For every line of the material below, check for the string "buffer" and return the line if it is there.

• _RECORDS PROVIDED_:
************

(** * High-collision-risk predictor: the feature pipeline, embedded and verified

    A shallow embedding of the geometry helpers ([src/utils/geo.py]), the
    dataset cleaners ([src/data/clean.py]) and the segment-year feature
    builder ([src/features/build.py]).

    Conventions of the embedding:
    - a pandas cell that may be NaN / NaT / None is an [option];
    - integer columns are [Z]; float values (coordinates, buffer distances,
      the quantile threshold) are exact rationals [Q];
    - a Python exception is the [Err] branch of [result];
    - the geometry engine (buffer, intersects, coordinate transformation) and
      the date parser are external libraries: they are parameters of the
      functions that call them. *)

From Stdlib Require Import List ZArith QArith Qround String Bool Lia Lqa Arith.
From Stdlib Require Import Permutation Sorted.
Import ListNotations.
Open Scope Z_scope.

(** ** Table primitives shared by the modules *)

Module Frame.

(** Keys of a [groupby] / [sort_values]: an equality test and an order. *)
Class Key (K : Type) := { keqb : K -> K -> bool; kleb : K -> K -> bool }.

#[export] Instance Key_Z : Key Z := {| keqb := Z.eqb; kleb := Z.leb |}.

#[export] Instance Key_nat : Key nat := {| keqb := Nat.eqb; kleb := Nat.leb |}.

(** Lexicographic order of a two-column key. *)
#[export] Instance Key_pair {A B} `{Key A} `{Key B} : Key (A * B) :=
  {| keqb := fun a b => keqb (fst a) (fst b) && keqb (snd a) (snd b);
     kleb := fun a b =>
       if keqb (fst a) (fst b) then kleb (snd a) (snd b) else kleb (fst a) (fst b) |}.

Section Sorting.
Context {A : Type} (leb : A -> A -> bool).

Fixpoint insert_by (x : A) (l : list A) : list A :=
  match l with
  | [] => [x]
  | h :: t => if leb x h then x :: h :: t else h :: insert_by x t
  end.

(** A stable sort: equal elements keep their relative order. *)
Definition sort_by (l : list A) : list A := fold_right insert_by [] l.
End Sorting.

Section Grouping.
Context {A K : Type} `{Key K}.

(** First occurrences, in order of appearance. *)
Fixpoint distinct (l : list K) : list K :=
  match l with
  | [] => []
  | x :: t => x :: filter (fun y => negb (keqb x y)) (distinct t)
  end.

Definition has_key (key : A -> option K) (k : K) (r : A) : bool :=
  match key r with Some k' => keqb k k' | None => false end.
Definition answer_without_tags : jsstring :=
  js "TITLE: New processor announced
SUMMARY: A chip maker presented its next processor.".

Definition answer_empty_tag : jsstring :=
  js "TITLE: New processor announced
SUMMARY: A chip maker presented its next processor.
TAGS: Chips,,Hardware".

(** The title marker is there, with nothing after it on its line. *)
Definition answer_empty_title : jsstring :=
  js "TITLE:
SUMMARY: A chip maker presented its next processor.".

Definition answer_long_title : jsstring :=
  js "TITLE: " ++ repeat 0x61 300%nat ++ js "
SUMMARY: A chip maker presented its next processor.".

Definition model_says (text : jsstring) : list event -> jsstring -> ModelResult :=
  fun _ _ => ModelText text.

Definition model_down : list event -> jsstring -> ModelResult :=
  fun _ _ => ModelThrows (Failure 429).

Definition store_ok : list event -> Post.t -> option exn :=
  fun _ _ => None.

(** [new Date(v)] on the values the sample articles carry: their ISO date,
    and [null], which gives the epoch; any other text is taken for no
    date. *)
Definition sampleDate (v : option jsstring) : Date :=
  match v with
  | None => DateAt 0%Z
  | Some s =>
      if str_eqb s (js "2024-05-01T10:00:00Z") then DateAt 1714557600000%Z
      else InvalidDate
  end.

(** The admin query resolves; the database is down. *)
Definition users_ok : list event -> option exn := fun _ => None.

Definition users_down : list event -> option exn :=
  fun _ => Some (Failure 500).

(** A world in which [article] has already been ingested. *)
Definition world_after_ingestion : World :=
  snd (fetchAndProcessNews asciiLower sampleDate users_ok (source_of article)
         (model_says answer_complete) store_ok world).

(** A stored post with two likes, one comment, no share and ten views. *)
Definition liked_post : Post.t :=
  {| Post.title := Some (js "Hello");
     Post.content := Some (js "A first post");
     Post.author := Some 2;
     Post.type := type_text;
     Post.image := None;
     Post.link := None;
     Post.categories := [];
     Post.tags := [];
     Post.isNews := false;
     Post.originalSource := None;
     Post.publishedAt := None;
     Post.likes := [ {| like_user := 1 |}; {| like_user := 2 |} ];
     Post.comments := [ {| comment_user := 1; comment_content := js "Nice" |} ];
     Post.shares := Some 0%float;
     Post.views := Some 10%float;
     Post.engagement := 0%float;
     Post.isActive := true |}.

************

• _ANSWER BOX_:
    - integer columns are [Z]; float values (coordinates, buffer distances,
    - the geometry engine (buffer, intersects, coordinate transformation) and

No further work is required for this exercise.